Experimental investigation and mathematical modelling of shale gas adsorption and desorption hysteresis

Abstract

To quantify shale gas contents and hysteresis behaviour of the Ordovician Goldwyer shales as functions of temperature and rock properties, methane adsorption and desorption isotherms were measured at four temperatures. Early pore saturation was observed for all eight samples tested and consequently, the measured sorption isotherms could not be directly modelled by Langmuir isotherm or its modified version. Thus, a hybrid-modelling approach comprising the use of Dubinin–Radushkevich (D-R) model to obtain the adsorbed phase density (ρads) needed to convert excess amounts to absolute followed by Langmuir model to describe the resultant absolute isotherms. Significant hysteresis observed resulted in lower Langmuir parameters for the desorption isotherms compared to the adsorption isotherms. For both processes, Langmuir volumes positively correlated with TOC contents but showed no significant correlations with total clay contents.
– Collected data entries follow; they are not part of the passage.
(* ===== verification/DbiQuery.v ===== *)
(** * Building of queries ([src/pthr_dbi.c])

    The placeholders of a statement, the types given for them and the
    substitution of arguments in [st_execute], with [PQescapeString] as the
    source has it for libraries that lack it. *)

From stdpp Require Import base list gmap.
From Stdlib Require Import Strings.Byte.
From S2P Require Import Prelude C2lib Prog Cstring CgiEscape Regex.

Definition DBI_MIN_TYPE : Z := 1001.
Definition DBI_INT : Z := 1001.
Definition DBI_STRING : Z := 1002.
Definition DBI_BOOL : Z := 1003.
Definition DBI_CHAR : Z := 1004.
Definition DBI_TIMESTAMP : Z := 1005.
Definition DBI_INTERVAL : Z := 1006.
Definition DBI_INT_OR_NULL : Z := 1007.
Definition DBI_MAX_TYPE : Z := 1007.

Fixpoint intersperse {A} (x : A) (l : list A) : list A :=
  match l with
  | [] => []
  | [a] => [a]
  | a :: l => a :: x :: intersperse x l
  end.

(** Functions of c2lib on vectors of strings. *)
Class PstringVec (vec : Type -> Type) `{VL : Vector vec} := {
  pitoa : Z -> bytes;
  pvitostr : vec Z -> vec bytes;
  pmap : vec bytes -> (bytes -> option bytes) -> option (vec bytes);
  pjoin : vec bytes -> bytes -> bytes;
  pitoa_law : forall n, pitoa n = print_int n;
  pvitostr_law : forall v, elems (pvitostr v) = print_int <$> elems v;
  pmap_law : forall v f, fmap (M := option) elems (pmap v f) = mapM f (elems v);
  pjoin_law : forall v sep, pjoin v sep = concat (intersperse sep (elems v))
}.

Definition re_qs : regex := Alt (Chr "?") (Chr "@").

Section query.
Context {vec : Type -> Type} `{VL : Vector vec} `{PR : !Pre vec} `{PV : !PstringVec vec}.
Context (junk : nat -> byte).

(** ** Escaping *)

(** The loop from [source] on; [to] is filled from [target] on. *)
Fixpoint escape_from (source : bytes) (target : nat) (to : bytes) : option (nat * bytes) :=
  match source with
  | [] => Some (target, to)
  | b :: source =>
    if decide (b = "\"%byte) then
      to ← poke target "\" to;
      to ← poke (S target) "\" to;
      escape_from source (S (S target)) to
    else if decide (b = "'"%byte) then
      to ← poke target "'" to;
      to ← poke (S target) "'" to;
      escape_from source (S (S target)) to
    else
      to ← poke target b to;
      escape_from source (S target) to
  end.

(** The length written, and the buffer. *)
Definition PQescapeString (to from : bytes) (length : nat) : option (nat * bytes) :=
  '(n, to) ← escape_from (take length from) 0 to;
  to ← poke n NUL to;
  Some (n, to).

Definition escape_string (s : bytes) : option bytes :=
  let len := to_int (Z.of_nat (length s)) in
  r ← pmalloc junk (to_int (to_int (len * 2) + 1));
  '(_, r) ← PQescapeString r s (Z.to_nat len);
  Some (cstr r).

(** ** Placeholders *)

(** The loop of [new_st_handle]: the types are the arguments after [flags];
    [None]: an assertion fails or there are too few arguments. *)
Fixpoint input_types (n i : nat) (query : vec bytes) (args : list Z) (intypes : vec Z)
  : option (vec Z) :=
  match n with
  | O => Some intypes
  | S n =>
    q ← vector_get query i;
    if decide (q = ["?"%byte] \/ q = ["@"%byte]) then
      match args with
      | type :: args =>
        if decide (DBI_MIN_TYPE <= type <= DBI_MAX_TYPE)
        then input_types n (S i) query args (vector_push_back intypes type)
        else None
      | [] => None
      end
    else input_types n (S i) query args intypes
  end.

(** ** Arguments *)

Inductive dbi_arg :=
  | AInt (n : Z)
  | AString (s : option bytes)
  | AInts (v : vec Z)
  | AStrings (v : vec bytes).

Definition quoted (s : bytes) : option bytes :=
  e ← escape_string s; Some ("'"%byte :: e ++ ["'"%byte]).

(** What replaces a [?]. *)
Definition scalar_text (type : Z) (a : dbi_arg) : option bytes :=
  if decide (type = DBI_INT) then
    match a with AInt n => Some (pitoa n) | _ => None end
  else if decide (type = DBI_INT_OR_NULL) then
    match a with
    | AInt r => Some (if decide (r <> 0) then pitoa r else lit "null")
    | _ => None
    end
  else if decide (type = DBI_STRING) then
    match a with
    | AString (Some str) => quoted str
    | AString None => Some (lit "null")
    | _ => None
    end
  else if decide (type = DBI_BOOL) then
    match a with
    | AInt n => Some (if decide (n <> 0) then lit "'t'" else lit "'f'")
    | _ => None
    end
  else if decide (type = DBI_CHAR) then
    match a with AInt n => quoted (cstr [to_byte n; NUL]) | _ => None end
  else None.

(** What replaces a [@]. *)
Definition list_text (type : Z) (a : dbi_arg) : option bytes :=
  if decide (type = DBI_INT) then
    match a with
    | AInts v => if decide (0 < vector_size v)%nat then Some (pjoin (pvitostr v) (lit ",")) else None
    | _ => None
    end
  else if decide (type = DBI_STRING) then
    match a with
    | AStrings v =>
      if decide (0 < vector_size v)%nat then
        match pmap v escape_string with
        | Some es => Some ("'"%byte :: pjoin es (lit "','") ++ ["'"%byte])
        | None => None
        end
      else None
    | _ => None
    end
  else None.

(** The loop of [st_execute]; [None]: an assertion fails, [abort], or an argument
    that is missing or has another type. *)
Fixpoint substitute (n i typeidx : nat) (pieces : vec bytes) (intypes : vec Z)
    (args : list dbi_arg) (query : bytes) : option bytes :=
  match n with
  | O => Some query
  | S n =>
    q ← vector_get pieces i;
    if decide (q = ["?"%byte]) then
      type ← vector_get intypes typeidx;
      match args with
      | a :: args =>
        x ← scalar_text type a;
        substitute n (S i) (S typeidx) pieces intypes args (query ++ x)
      | [] => None
      end
    else if decide (q = ["@"%byte]) then
      type ← vector_get intypes typeidx;
      match args with
      | a :: args =>
        x ← list_text type a;
        substitute n (S i) (S typeidx) pieces intypes args (query ++ x)
      | [] => None
      end
    else substitute n (S i) typeidx pieces intypes args (query ++ q)
  end.
End query.

(** ** Escaped strings *)

Definition sql_escape_char (b : byte) : bytes :=
  if decide (b = "\"%byte) then ["\"%byte; "\"%byte]
  else if decide (b = "'"%byte) then ["'"%byte; "'"%byte] else [b].

Definition sql_escaped (s : bytes) : bytes := s ≫= sql_escape_char.

Lemma sql_escaped_length s : (length (sql_escaped s) <= 2 * length s)%nat.
Proof.
  unfold sql_escaped. induction s as [|b s IH]; [done|]. cbn [mbind list_bind length].
  rewrite length_app. assert (length (sql_escape_char b) <= 2)%nat; [|lia].
  unfold sql_escape_char. repeat destruct (decide _); simpl; lia.
Qed.

Lemma sql_escaped_no_nul s : (NUL ∉ s) -> NUL ∉ sql_escaped s.
Proof.
  intros Hs (b & Hc & Hb)%list_elem_of_bind. unfold sql_escape_char in Hc.
  repeat destruct (decide _); rewrite ?elem_of_cons, ?elem_of_nil in Hc; naive_solver.
Qed.

Lemma escape_from_spec s j buf :
  (j + length (sql_escaped s) <= length buf)%nat ->
  escape_from s j buf = Some ((j + length (sql_escaped s))%nat, filled j (sql_escaped s) buf).
Proof.
  revert j buf. induction s as [|b s IH]; intros j buf Hl.
  { simpl in *. rewrite Nat.add_0_r, filled_nil by lia. done. }
  unfold sql_escaped in *. cbn [mbind list_bind] in *. rewrite length_app in Hl.
  rewrite length_app. cbn [escape_from]. unfold sql_escape_char in *.
  destruct (decide (b = "\"%byte)); [|destruct (decide (b = "'"%byte))]; cbn [length app] in *;
    (rewrite (poke_some j) by lia); cbn [mbind option_bind];
    try ((rewrite (poke_some (S j)) by (rewrite length_insert; lia)); cbn [mbind option_bind]);
    (rewrite IH by (rewrite ?length_insert; lia));
    (rewrite !filled_cons by (rewrite ?length_insert; lia)); do 2 f_equal; lia.
Qed.

Lemma escape_string_spec junk s :
  (NUL ∉ s) -> 2 * Z.of_nat (length s) + 1 < 2 ^ 31 -> escape_string junk s = Some (sql_escaped s).
Proof.
  intros Hs Hl. unfold escape_string. rewrite (wraps_small 32 (Z.of_nat (length s))) by lia.
  rewrite (wraps_small 32 (_ * 2)) by lia. rewrite wraps_small by lia.
  destruct (pmalloc_some junk (Z.of_nat (length s) * 2 + 1)) as (buf & -> & Hbuf); [lia|].
  cbn [mbind option_bind]. unfold PQescapeString. rewrite Nat2Z.id, take_ge by lia.
  pose proof (sql_escaped_length s). rewrite escape_from_spec by lia. cbn [mbind option_bind].
  pose proof (cstr_filled (sql_escaped s) buf ltac:(lia)) as H1. simpl.
  destruct (poke (length (sql_escaped s)) NUL (filled 0 (sql_escaped s) buf)) as [b|];
    [|discriminate H1]. simpl in *. rewrite H1. f_equal. by apply cstr_id, sql_escaped_no_nul.
Qed.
To capture the effect of clay contents, the ratio of total clay to TOC (subsequently referred to as clay-to-organic-carbon, COC) was applied as a single predictor instead. The results showed that Langmuir volumes, and the size of the hysteresis showed significant correlations with TOC contents and COC. Lastly, analytical models were developed for the temperature-dependence of Langmuir volume as functions of each of TOC contents and COC for both adsorption and for the first time, desorption isotherms. The models showed significant match with experimental results and as such, can be adopted for conditions beyond those investigated in this study.